(** [self._optimizer.apply_gradients(zip(gradients, variables))]: the
    optimizer updates the variables it is handed, one after the other. *)
Definition apply_gradient (p : probe) (gv : matrix * variable) : probe :=
  match read_variable p gv.2 with
  | Some value =>
      let update := adam_update (optimizer p) gv.2 value gv.1 in
      assign p gv.2 update.2 update.1
  | None => p
  end.

Definition apply_gradients (grads_and_vars : list (matrix * variable)) (p : probe) : probe :=
  foldl apply_gradient p grads_and_vars.

(** [[self.Distance_Probe, self.Language_Maps[batch.language]]] *)
Definition train_variables (p : probe) (batch : Batch) : result (list variable) :=
  match Language_Maps p !! language batch with
  | Some _ => Ok [Var_Distance_Probe; Var_Language_Map (language batch)]
  | None => Err KeyError
  end.

(** An error that leaves a [tf.function] called inside another one: the outer
    function re-raises a [KeyError] of the inner one as a [StagingError]. *)
Definition staged {A} (r : result A) : result A :=
  match r with
  | Err KeyError => Err StagingError
  | _ => r
  end.

(** [train_on_batch] is a [tf.function] and calls the [tf.function]
    [forward]. *)
Definition train_on_batch (p : probe) (batch : Batch) : result (Q * probe) :=
  predicted_distances ←ᵣ staged (forward p batch);
  let loss := _loss predicted_distances (target batch) (token_len batch) in
  variables ←ᵣ train_variables p batch;
  let gradients := map (tape_gradient p batch) variables in
  Ok (loss, apply_gradients (zip gradients variables) p).

(** [train]: [args.epochs] passes over the training batches; [train_batches e]
    is what [dep_dataset.train.train_batches] returns in pass [e]. A count of
    epochs that is not positive gives an empty range. *)
Definition train_epoch (p : probe) (batches : list Batch) : result probe :=
  for_each (λ p batch, r ←ᵣ train_on_batch p batch; Ok r.2) p batches.

Definition train (p : probe) (train_batches : nat → nat → list Batch)
    (epochs : Z) (batch_size : nat) : result probe :=
  for_each (λ p epoch_idx, train_epoch p (train_batches epoch_idx batch_size))
    p (seq 0 (Z.to_nat epochs)).

(** *** Evaluation *)

(** What stands in the brackets of [all_losses[lang_idx]]. *)
Inductive py_index :=
  | IndexInt (z : Z)
  | IndexStr (s : string).

(** [for lang_idx, language in self.languages]: the element is unpacked into
    two; a pair gives its components, a string gives its characters when it
    has exactly two. *)
Definition unpack_entry (e : lang_entry) : result (py_index * string) :=
  match e with
  | LangPair lang_idx name => Ok (IndexInt lang_idx, name)
  | LangName (String a (String b EmptyString)) =>
      Ok (IndexStr (String a EmptyString), String b EmptyString)
  | LangName _ => Err ValueError
  end.

(** The position a numpy array of [n] entries gives to an index: an integer
    in range, counted from the end when negative; nothing else is an index. *)
Definition np_locate (n : nat) (idx : py_index) : result nat :=
  match idx with
  | IndexInt z =>
      if bool_decide (0 ≤ z < Z.of_nat n)%Z then Ok (Z.to_nat z)
      else if bool_decide (- Z.of_nat n ≤ z < 0)%Z then Ok (Z.to_nat (Z.of_nat n + z))
      else Err IndexError
  | IndexStr _ => Err IndexError
  end.

Arguments np_locate : simpl never.

(** [enumerate(l)] counted from [i]. *)
Fixpoint enumerate_from {A} (i : nat) (l : list A) : list (nat * A) :=
  match l with
  | [] => []
  | x :: l' => (i, x) :: enumerate_from (S i) l'
  end.

Record eval_state := EvalState {
  all_losses : list Q;
  batch_idx : nat
}.

(** The body of the loop over the batches of one language. *)
Definition accumulate (p : probe) (lang_idx : py_index) (st : eval_state)
    (item : nat * Batch) : result eval_state :=
  batch_loss ←ᵣ evaluate_on_batch p item.2;
  k ←ᵣ np_locate (length (all_losses st)) lang_idx;
  Ok {| all_losses := <[k := default 0 (all_losses st !! k) + batch_loss]> (all_losses st);
        batch_idx := item.1 |}.

(** The divisor of the per-language mean. *)
Definition divisor (last_batch_idx : nat) : Q :=
  inject_Z (Z.of_nat (last_batch_idx + 1)).

(** The body of the loop over the languages; [data] is
    [data.evaluate_batches]. *)
Definition evaluate_language (p : probe) (data : nat → string → list Batch)
    (batch_size : nat) (losses : list Q) (e : lang_entry) : result (list Q) :=
  unpacked ←ᵣ unpack_entry e;
  let lang_idx := unpacked.1 in
  let progressbar := data batch_size unpacked.2 in
  st ←ᵣ for_each (accumulate p lang_idx) (EvalState losses 0) (enumerate_from 0 progressbar);
  k ←ᵣ np_locate (length (all_losses st)) lang_idx;
  Ok (<[k := default 0 (all_losses st !! k) / divisor (batch_idx st)]> (all_losses st)).

Definition evaluate (p : probe) (data : nat → string → list Batch) (batch_size : nat)
    : result Q :=
  losses ←ᵣ for_each (evaluate_language p data batch_size)
              (zeros (length (languages p))) (languages p);
  Ok (reduce_mean losses).

(** The loss of a batch, zero standing for a failed forward pass. *)
Definition loss_of (p : probe) (batch : Batch) : Q :=
  match evaluate_on_batch p batch with
  | Ok l => l
  | Err _ => 0
  end.

(** The mean batch loss of one language as the loop computes it. *)
Definition language_mean (losses : list Q) : Q :=
  foldl Qplus 0 losses / divisor (length losses - 1).

(** The languages as [enumerate] would hand them to the loop header. *)
Definition enumerated (names : list string) : list lang_entry :=
  map (λ item, LangPair (Z.of_nat item.1) item.2) (enumerate_from 0 names).

(** The loss as the specification words it: per sentence the sum over all
    pairs of positions of the absolute difference, over the square of the
    sentence's word count; then the mean over the batch. [batch_size] and
    [seq_len] are the first and the two other dimensions of the tensors. *)
Definition spec_sentence_loss (predicted gold : tensor3) (token_lens : list Z)
    (seq_len : nat) (b : nat) : Q :=
  Qsum (map (λ i,
         Qsum (map (λ j, Qabs (entry3 predicted b i j - entry3 gold b i j))
                 (seq 0 seq_len)))
         (seq 0 seq_len))
  / (inject_Z (default 0%Z (token_lens !! b)) * inject_Z (default 0%Z (token_lens !! b))).

Definition spec_loss (predicted gold : tensor3) (token_lens : list Z)
    (batch_size seq_len : nat) : Q :=
  Qsum (map (spec_sentence_loss predicted gold token_lens seq_len) (seq 0 batch_size))
  / inject_Z (Z.of_nat batch_size).

(** A tensor of shape [batch_size, seq_len, seq_len]. *)
Definition has_shape (t : tensor3) (batch_size seq_len : nat) : Prop :=
  length t = batch_size
  ∧ Forall (λ m, length m = seq_len ∧ Forall (λ row, length row = seq_len) m) t.

Lemma has_shape_rows (t : tensor3) (batch_size seq_len : nat) (m : matrix) :
  has_shape t batch_size seq_len → m ∈ t →
  length m = seq_len ∧ ∀ row, row ∈ m → length row = seq_len.
Proof.
  intros [_ Hall] Hm. rewrite Forall_forall in Hall.
  destruct (Hall m Hm) as [Hlen Hrows]. split; [done|].
  by rewrite Forall_forall in Hrows.
Qed.

Lemma zip_with_indexed {A B C} (f : A → B → C) (da : A) (db : B)
    (l1 : list A) (l2 : list B) (n : nat) :
  length l1 = n → length l2 = n →
  zip_with f l1 l2
  = map (λ i, f (default da (l1 !! i)) (default db (l2 !! i))) (seq 0 n).
Proof.
  revert l2 n. induction l1 as [|a l1 IH]; intros [|b l2] n; simpl;
    intros <-; try discriminate; [done|].
  intros [= Hl]. simpl. f_equal.
  rewrite <- fmap_S_seq, <- list_fmap_compose. by apply IH.
Qed.

Lemma abs_diff_sums (predicted gold : tensor3) (batch_size seq_len : nat) :
  has_shape predicted batch_size seq_len → has_shape gold batch_size seq_len →
  reduce_sum_12 (abs_diff predicted gold)
  = map (λ b,
      Qsum (map (λ i,
        Qsum (map (λ j, Qabs (entry3 predicted b i j - entry3 gold b i j))
                (seq 0 seq_len)))
        (seq 0 seq_len)))
      (seq 0 batch_size).
Proof.
  intros Hps Hgs. assert (Hp := proj1 Hps). assert (Hg := proj1 Hgs).
  unfold reduce_sum_12, abs_diff.
  rewrite (zip_with_indexed _ [] [] predicted gold batch_size Hp Hg), map_map.
  apply map_ext_in. intros b [_ Hb]%in_seq. simpl in Hb.
  destruct (lookup_lt_is_Some_2 predicted b) as [m1 H1]; [lia|].
  destruct (lookup_lt_is_Some_2 gold b) as [m2 H2]; [lia|].
  unfold entry3. rewrite H1, H2. simpl.
  destruct (has_shape_rows _ _ _ m1 Hps) as [Hm1 Hr1]; [by eapply list_elem_of_lookup_2|].
  destruct (has_shape_rows _ _ _ m2 Hgs) as [Hm2 Hr2]; [by eapply list_elem_of_lookup_2|].
  rewrite (zip_with_indexed _ [] [] m1 m2 seq_len Hm1 Hm2), map_map.
  f_equal. apply map_ext_in. intros i [_ Hi]%in_seq. simpl in Hi.
  destruct (lookup_lt_is_Some_2 m1 i) as [r1 Hi1]; [lia|].
  destruct (lookup_lt_is_Some_2 m2 i) as [r2 Hi2]; [lia|].
  unfold entry. rewrite Hi1, Hi2. simpl.
  rewrite (zip_with_indexed _ 0 0 r1 r2 seq_len).
  - done.
  - apply Hr1. by eapply list_elem_of_lookup_2.
  - apply Hr2. by eapply list_elem_of_lookup_2.
Qed.

(** C2. On tensors of one shape, [_loss] is the mean over the sentences of
    the batch of the summed absolute differences of all pairs of positions
    over the square of the sentence's entry of [token_lens], the true word
    count, whatever the padded length. *)
Theorem loss_is_mean_of_normalised_l1 (predicted gold : tensor3) (token_lens : list Z)
    (batch_size seq_len : nat) :
  has_shape predicted batch_size seq_len →
  has_shape gold batch_size seq_len →
  length token_lens = batch_size →
  _loss predicted gold token_lens
  = spec_loss predicted gold token_lens batch_size seq_len.
Proof.
  intros Hp Hg Hl. unfold _loss, spec_loss, reduce_mean.
  rewrite (abs_diff_sums predicted gold batch_size seq_len Hp Hg).
  rewrite (zip_with_indexed Qdiv 0 0 _ _ batch_size)
    by (by rewrite length_map, ?length_seq).
  rewrite length_map, length_seq. f_equal. f_equal.
  apply map_ext_in. intros b [_ Hb]%in_seq. simpl in Hb.
  unfold spec_sentence_loss.
  rewrite !list_lookup_fmap, lookup_seq_lt by lia.
  destruct (lookup_lt_is_Some_2 token_lens b) as [n ->]; [lia|]. done.
Qed.

(** *** The pairwise distances *)

Lemma pairwise_unfold (e : matrix) :
  pairwise e = map (λ y_row, map (λ x_row, sqdist x_row y_row) e) e.
Proof.
  unfold pairwise, expand_dims_1, transpose_words, broadcast_sub, sum_squares.
  rewrite !map_map. apply map_ext. intros y_row. by rewrite map_map.
Qed.

Lemma sqdist_sym (x y : vector) : sqdist x y == sqdist y x.
Proof.
  unfold sqdist, vsub. revert y.
  induction x as [|a x IH]; intros [|b y]; simpl; try reflexivity.
  rewrite IH. unfold square. ring.
Qed.

Lemma sqdist_self (x : vector) : sqdist x x == 0.
Proof.
  unfold sqdist, vsub. induction x as [|a x IH]; simpl; [reflexivity|].
  rewrite IH. unfold square. ring.
Qed.

Lemma entry_pairwise (e : matrix) (i j : nat) :
  entry (pairwise e) i j
  = match e !! i, e !! j with
    | Some y_row, Some x_row => sqdist x_row y_row
    | _, _ => 0
    end.
Proof.
  unfold entry. rewrite pairwise_unfold, list_lookup_fmap.
  destruct (e !! i) as [y_row|]; simpl; [|done].
  rewrite list_lookup_fmap. by destruct (e !! j).
Qed.

Lemma pairwise_square_shape (e : matrix) (row : vector) :
  length (pairwise e) = length e
  ∧ (row ∈ pairwise e → length row = length e).
Proof.
  rewrite pairwise_unfold, length_map. split; [done|].
  intros (y & -> & _)%list_elem_of_fmap. by rewrite length_map.
Qed.

Lemma pairwise_batch_shape (projected : tensor3) (m : matrix) (row : vector) :
  m ∈ map pairwise projected → row ∈ m → length row = length m.
Proof.
  intros (e & -> & _)%list_elem_of_fmap Hrow.
  destruct (pairwise_square_shape e row) as [-> Hlen]. auto.
Qed.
····················
Reproduce the material above exactly, beginning at its first line and ending with the line that holds "match read_variable p gv.2 with". Include nothing else.

(** [self._optimizer.apply_gradients(zip(gradients, variables))]: the
    optimizer updates the variables it is handed, one after the other. *)
Definition apply_gradient (p : probe) (gv : matrix * variable) : probe :=
  match read_variable p gv.2 with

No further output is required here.